The Fachhochschulen were founded in the 1970s, usually by re-arranging pre-existing educational institutes, like schools of engineering, building academies or polytechnicals. Their teaching focus is, as the English name implies, on the practical application of science, while the traditional universities focus on scientific studies.

Since their founding a "war" has been going on on many levels, including politics, academia, but often also between individual teachers and students of traditional universities and universities of applied sciences. The universities of applied sciences seek recognition as being "real" universities, while traditional universities insist on being the only "real" universities. This has resulted in rather strange effects, e.g. that professors at traditional universities have started to use the title Prof. (univ.) to distinguish themselves from professors at universities of applied sciences. This habit is perceived as being somewhere in the range of silly to arrogant. Another strange effect is that the Fachhochschulen are sometimes called equal but different in political documents.
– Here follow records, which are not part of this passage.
(** * Muffin full-range multi-tier pool: embedding and verification

    Shallow embedding of [muffin_fullrange.py]: the [Pool] class with its
    [swap] and [_calc_tier_amts_in] methods and the two module-level price
    functions [calc_sqrt_p_from_amt] and [calc_amt_from_sqrt_p].

    Numbers.  The program computes on numpy [float64] arrays.  It is embedded
    twice, line by line both times.

    - The first embedding idealises every number as an exact rational ([Q]):
      rounding, overflow, infinities and NaN are outside it.  Division by
      zero, which numpy answers with a warning and inf or nan, is [Qdiv]'s
      [x / 0 = 0] there; every theorem that depends on a quotient proves its
      divisor non-zero.  It carries the statements that rest on the loop's
      test, on the masked writes or on a formula as written, and it shows
      what the program computes in exact arithmetic; the lemmas named
      [exact_...] hold there and not of the [float64] program.

    - The second embedding, module [F64], computes on binary64 numbers with
      the IEEE 754 operations, comparisons and NaN, and with numpy's pairwise
      [np.sum].  What is stated of the program's own numbers (rounded sums,
      prices that do not move, overflow, NaN, an emptied mask) is stated and
      evaluated there.

    Arrays.  A one-dimensional numpy array is a [list]; boolean-mask indexing
    [a[mask]] is [Np.select], masked assignment [a[mask] = v] is [Np.put].
    numpy raises on operands of different shapes; the embedding truncates to the
    shorter operand instead, and the theorems are stated for pools whose arrays
    all have [size] entries ([aligned]). *)

From Stdlib Require Import QArith Qfield Lqa List Bool Arith Lia PrimFloat.
From Stdlib Require Floats.
Import ListNotations.
Open Scope Q_scope.

Set Implicit Arguments.

(* ------------------------------------------------------------------ *)
(** ** The numpy operations the program uses *)

Module Np.

Definition ndarray := list Q.

(** [np.zeros(n)] *)
Definition zeros (n : nat) : ndarray := repeat 0 n.

(** [np.full(n, v)] *)
Definition full (A : Type) (n : nat) (v : A) : list A := repeat v n.

(** elementwise binary operation on two arrays *)
Fixpoint map2 (A B C : Type) (f : A -> B -> C) (xs : list A) (ys : list B) : list C :=
  match xs, ys with
  | x :: xs', y :: ys' => f x y :: map2 f xs' ys'
  | _, _ => []
  end.

(** elementwise ternary operation on three arrays *)
Fixpoint map3 (A B C D : Type) (f : A -> B -> C -> D)
         (xs : list A) (ys : list B) (zs : list C) : list D :=
  match xs, ys, zs with
  | x :: xs', y :: ys', z :: zs' => f x y z :: map3 f xs' ys' zs'
  | _, _, _ => []
  end.

Definition add : ndarray -> ndarray -> ndarray := map2 Qplus.
Definition sub : ndarray -> ndarray -> ndarray := map2 Qminus.
Definition mul : ndarray -> ndarray -> ndarray := map2 Qmult.
Definition div : ndarray -> ndarray -> ndarray := map2 Qdiv.

(** array (op) scalar, the scalar broadcast over the array *)
Definition mul_s (xs : ndarray) (s : Q) : ndarray := map (fun x => x * s) xs.
Definition div_s (xs : ndarray) (s : Q) : ndarray := map (fun x => x / s) xs.

(** [xs ** 2] *)
Definition sqr (xs : ndarray) : ndarray := map (fun x => x ^ 2) xs.

(** [np.sum(xs)] *)
Definition sum (xs : ndarray) : Q := fold_right Qplus 0 xs.

(** [np.all(bs)] *)
Definition all (bs : list bool) : bool := forallb (fun b => b) bs.

(** [xs >= 0] *)
Definition ge0 (xs : ndarray) : list bool := map (Qle_bool 0) xs.

(** [~mask] *)
Definition invert (mask : list bool) : list bool := map negb mask.

(** [mask & bs] *)
Definition and_ (mask bs : list bool) : list bool := map2 andb mask bs.

(** [xs[mask]]: the entries of [xs] at the positions where [mask] holds,
    in order. *)
Fixpoint select (A : Type) (mask : list bool) (xs : list A) : list A :=
  match mask, xs with
  | b :: mask', x :: xs' =>
      if b then x :: select mask' xs' else select mask' xs'
  | _, _ => []
  end.

(** [xs[mask] = vals]: the positions of [xs] where [mask] holds are
    overwritten, in order, with the entries of [vals]. *)
Fixpoint put (A : Type) (mask : list bool) (xs vals : list A) : list A :=
  match mask, xs with
  | b :: mask', x :: xs' =>
      if b then
        match vals with
        | v :: vals' => v :: put mask' xs' vals'
        | [] => x :: put mask' xs' []
        end
      else x :: put mask' xs' vals
  | _, _ => xs
  end.

(** [xs[mask] = v] with a scalar [v] *)
Fixpoint put_scalar (A : Type) (mask : list bool) (xs : list A) (v : A) : list A :=
  match mask, xs with
  | b :: mask', x :: xs' => (if b then v else x) :: put_scalar mask' xs' v
  | _, _ => xs
  end.

(** [np.where(mask, xs, ys)]; the program does not call it, the lemmas
    below use it to describe a masked assignment position by position. *)
Fixpoint where_ (A : Type) (mask : list bool) (xs ys : list A) : list A :=
  match mask, xs, ys with
  | b :: mask', x :: xs', y :: ys' => (if b then x else y) :: where_ mask' xs' ys'
  | _, _, _ => []
  end.

(** number of [True] entries of a mask *)
Definition count (mask : list bool) : nat := length (filter (fun b => b) mask).

End Np.

(* ------------------------------------------------------------------ *)
(** ** Price algebra: the two module-level functions *)

Definition calc_sqrt_p_from_amt (is_token0 : bool) (sqrt_p0 liquidity amt : Q) : Q :=
  if is_token0
  then (liquidity * sqrt_p0) / (liquidity + (amt * sqrt_p0))
  else sqrt_p0 + (amt / liquidity).

Definition calc_amt_from_sqrt_p (is_token0 : bool) (sqrt_p0 sqrt_p1 liquidity : Q) : Q :=
  if is_token0
  then liquidity * (sqrt_p0 - sqrt_p1) / (sqrt_p0 * sqrt_p1)
  else liquidity * (sqrt_p1 - sqrt_p0).

(* ------------------------------------------------------------------ *)
(** ** Pool state *)

Record Pool : Type := mkPool {
  size : nat;
  liquidity_arr : Np.ndarray;
  sqrt_p_arr : Np.ndarray;
  sqrt_gamma_arr : Np.ndarray;
  fee0_growth_arr : Np.ndarray;
  fee1_growth_arr : Np.ndarray
}.

(** What a call can end in.  [AssertionError] is a failed [assert];
    [OutOfFuel] is the embedding's own outcome for a [while True] loop that
    has not reached its [break] within the fuel it was given. *)
Inductive result (A : Type) : Type :=
| Ok (a : A)
| AssertionError
| OutOfFuel.

Arguments AssertionError {A}.
Arguments OutOfFuel {A}.

(** [Pool.__init__]: no argument is inspected, the arrays are built from
    whatever is passed. *)
Definition Pool_init (liquidity_arr sqrt_gamma_arr : list Q) (sqrt_p : Q) : result Pool :=
  let size := length liquidity_arr in
  Ok {| size := size;
        sqrt_gamma_arr := sqrt_gamma_arr;
        liquidity_arr := liquidity_arr;
        sqrt_p_arr := repeat sqrt_p (length liquidity_arr);
        fee0_growth_arr := repeat 0 size;
        fee1_growth_arr := repeat 0 size |}.

(** The default arguments of [__init__]. *)
Definition default_liquidity_arr : list Q := [10000; 10000].
Definition default_sqrt_gamma_arr : list Q := [9985 # 10000; 9997 # 10000].
Definition default_sqrt_p : Q := 1.

(** The pool [Pool()] builds from them. *)
Definition default_pool : Pool :=
  {| size := 2;
     liquidity_arr := [10000; 10000];
     sqrt_p_arr := [1; 1];
     sqrt_gamma_arr := [9985 # 10000; 9997 # 10000];
     fee0_growth_arr := [0; 0];
     fee1_growth_arr := [0; 0] |}.

(* ------------------------------------------------------------------ *)
(** ** The tier allocator, [Pool._calc_tier_amts_in] *)

(** [lsg]: liquidity divided by sqrt_gamma *)
Definition lsg_of (self : Pool) : Np.ndarray :=
  Np.div (liquidity_arr self) (sqrt_gamma_arr self).

(** [res]: token reserve divided by gamma *)
Definition res_of (self : Pool) (is_token0 : bool) : Np.ndarray :=
  let gamma := Np.sqr (sqrt_gamma_arr self) in
  if is_token0
  then Np.div (Np.div (liquidity_arr self) (sqrt_p_arr self)) gamma
  else Np.div (Np.mul (liquidity_arr self) (sqrt_p_arr self)) gamma.

(** The assignment that opens the loop body:
    [amts[mask] = (lsg[mask] * (amount + np.sum(res[mask])) / np.sum(lsg[mask])) - res[mask]] *)
Definition assign_amts (lsg res : Np.ndarray) (amount : Q)
           (mask : list bool) (amts : Np.ndarray) : Np.ndarray :=
  Np.put mask amts
    (Np.sub
       (Np.div_s (Np.mul_s (Np.select mask lsg) (amount + Np.sum (Np.select mask res)))
                 (Np.sum (Np.select mask lsg)))
       (Np.select mask res)).

(** The array that assignment gathers from: the allocation formula applied to
    every tier, with the sums taken over the active tiers. *)
Definition unconstrained (lsg res : Np.ndarray) (amount : Q) (mask : list bool) : Np.ndarray :=
  Np.sub
    (Np.div_s (Np.mul_s lsg (amount + Np.sum (Np.select mask res)))
              (Np.sum (Np.select mask lsg)))
    res.

(** The test of the loop body: [np.all(amts[mask] >= 0)] *)
Definition feasible (mask : list bool) (amts : Np.ndarray) : bool :=
  Np.all (Np.ge0 (Np.select mask amts)).

(** The [while True] loop.  One unit of fuel is one execution of the body. *)
Fixpoint calc_loop (fuel : nat) (lsg res : Np.ndarray) (amount : Q)
         (mask : list bool) (amts : Np.ndarray) : option (Np.ndarray * list bool) :=
  match fuel with
  | O => None
  | S fuel' =>
      let amts := assign_amts lsg res amount mask amts in
      if feasible mask amts
      then Some (Np.put_scalar (Np.invert mask) amts 0, mask)
      else calc_loop fuel' lsg res amount (Np.and_ mask (Np.ge0 amts)) amts
  end.

Definition _calc_tier_amts_in (self : Pool) (is_token0 : bool) (amount : Q)
  : result (Np.ndarray * list bool) :=
  if negb (Qle_bool 0 amount) then AssertionError
  else
    let lsg := lsg_of self in
    let res := res_of self is_token0 in
    let mask := Np.full (size self) true in
    let amts := Np.zeros (size self) in
    match calc_loop (S (size self)) lsg res amount mask amts with
    | Some r => Ok r
    | None => OutOfFuel
    end.

(* ------------------------------------------------------------------ *)
(** ** The swap orchestrator, [Pool.swap] *)

Record SwapResult : Type := mkSwapResult {
  amt_in : Q;
  amt_out : Q;
  fee_amt : Q;
  fee_bps : Q;
  amts_in : Np.ndarray;
  amts_out : Np.ndarray;
  fee_amts : Np.ndarray
}.

(** A method runs on the pool it is called on and leaves a pool behind,
    whether it returns or raises. *)
Definition M (A : Type) : Type := Pool -> result A * Pool.

Definition ret (A : Type) (a : A) : M A := fun self => (Ok a, self).

Definition bind (A B : Type) (m : M A) (k : A -> M B) : M B :=
  fun self =>
    match m self with
    | (Ok a, self') => k a self'
    | (AssertionError, self') => (AssertionError, self')
    | (OutOfFuel, self') => (OutOfFuel, self')
    end.

Definition assert_ (b : bool) : M unit :=
  fun self => if b then (Ok tt, self) else (AssertionError, self).

(** reading [self] *)
Definition get : M Pool := fun self => (Ok self, self).

(** calling a method that only reads [self] *)
Definition call (A : Type) (f : Pool -> result A) : M A :=
  fun self => (f self, self).

(** [self.sqrt_p_arr[mask] = vals] *)
Definition set_sqrt_p_arr (mask : list bool) (vals : Np.ndarray) : M unit :=
  fun self =>
    (Ok tt,
     {| size := size self;
        liquidity_arr := liquidity_arr self;
        sqrt_p_arr := Np.put mask (sqrt_p_arr self) vals;
        sqrt_gamma_arr := sqrt_gamma_arr self;
        fee0_growth_arr := fee0_growth_arr self;
        fee1_growth_arr := fee1_growth_arr self |}).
Many shots have been exchanged between the two camps in the past. The last open battle was going on when the first degrees with the international titles Bachelor and Master were introduced at German universities of both kinds. Traditional universities tried to confine universities of applied science to bachelor studies only. Universities of applied sciences wiggled out of this by prolonging some curricula to fulfil the requirements for Master studies in Germany.

In practice, universities of applied sciences are well established for at least two decades. For example, the vast majority of German engineers are educated at universities of applied sciences.

Entry salaries in the private sector for graduates from a university of applied science are lower than that of graduates from a traditional university. The difference usually blurs after a few years of work experience, when payment is based on experience and performance instead of "paper value".

The biggest remaining obstacle is the German government's hiring and salary policy for civil servants. Two different career paths exist for graduates. Graduates from a university of applied science join the career path gehobener Dienst (roughly: above average service) and are paid significant less than graduates from traditional universities. The later follow the höherer Dienst (roughly higher service) career path. In fact, the highest salary of the gehobener Dienst is in the range of the entrance salary of the höherer Dienst. In theory, someone at the end of the gehobener Dienst career path can enter the höherer Dienst career path. In practice, this is extremely rare. Similar restrictions apply to military service in the Bundeswehr.


Template:Sect-stub The Austrian government decided to establish Fachhochschulen in 1990. In the academic year of 2004/05, there were 18 institutions officially considered as Fachhochschulen plus a number of other providers of Fachhochschulstudiengängen with a total of 25,554 students. About a third of the 136 Fachhochschulstudiengänge are organized as part-time courses of studies.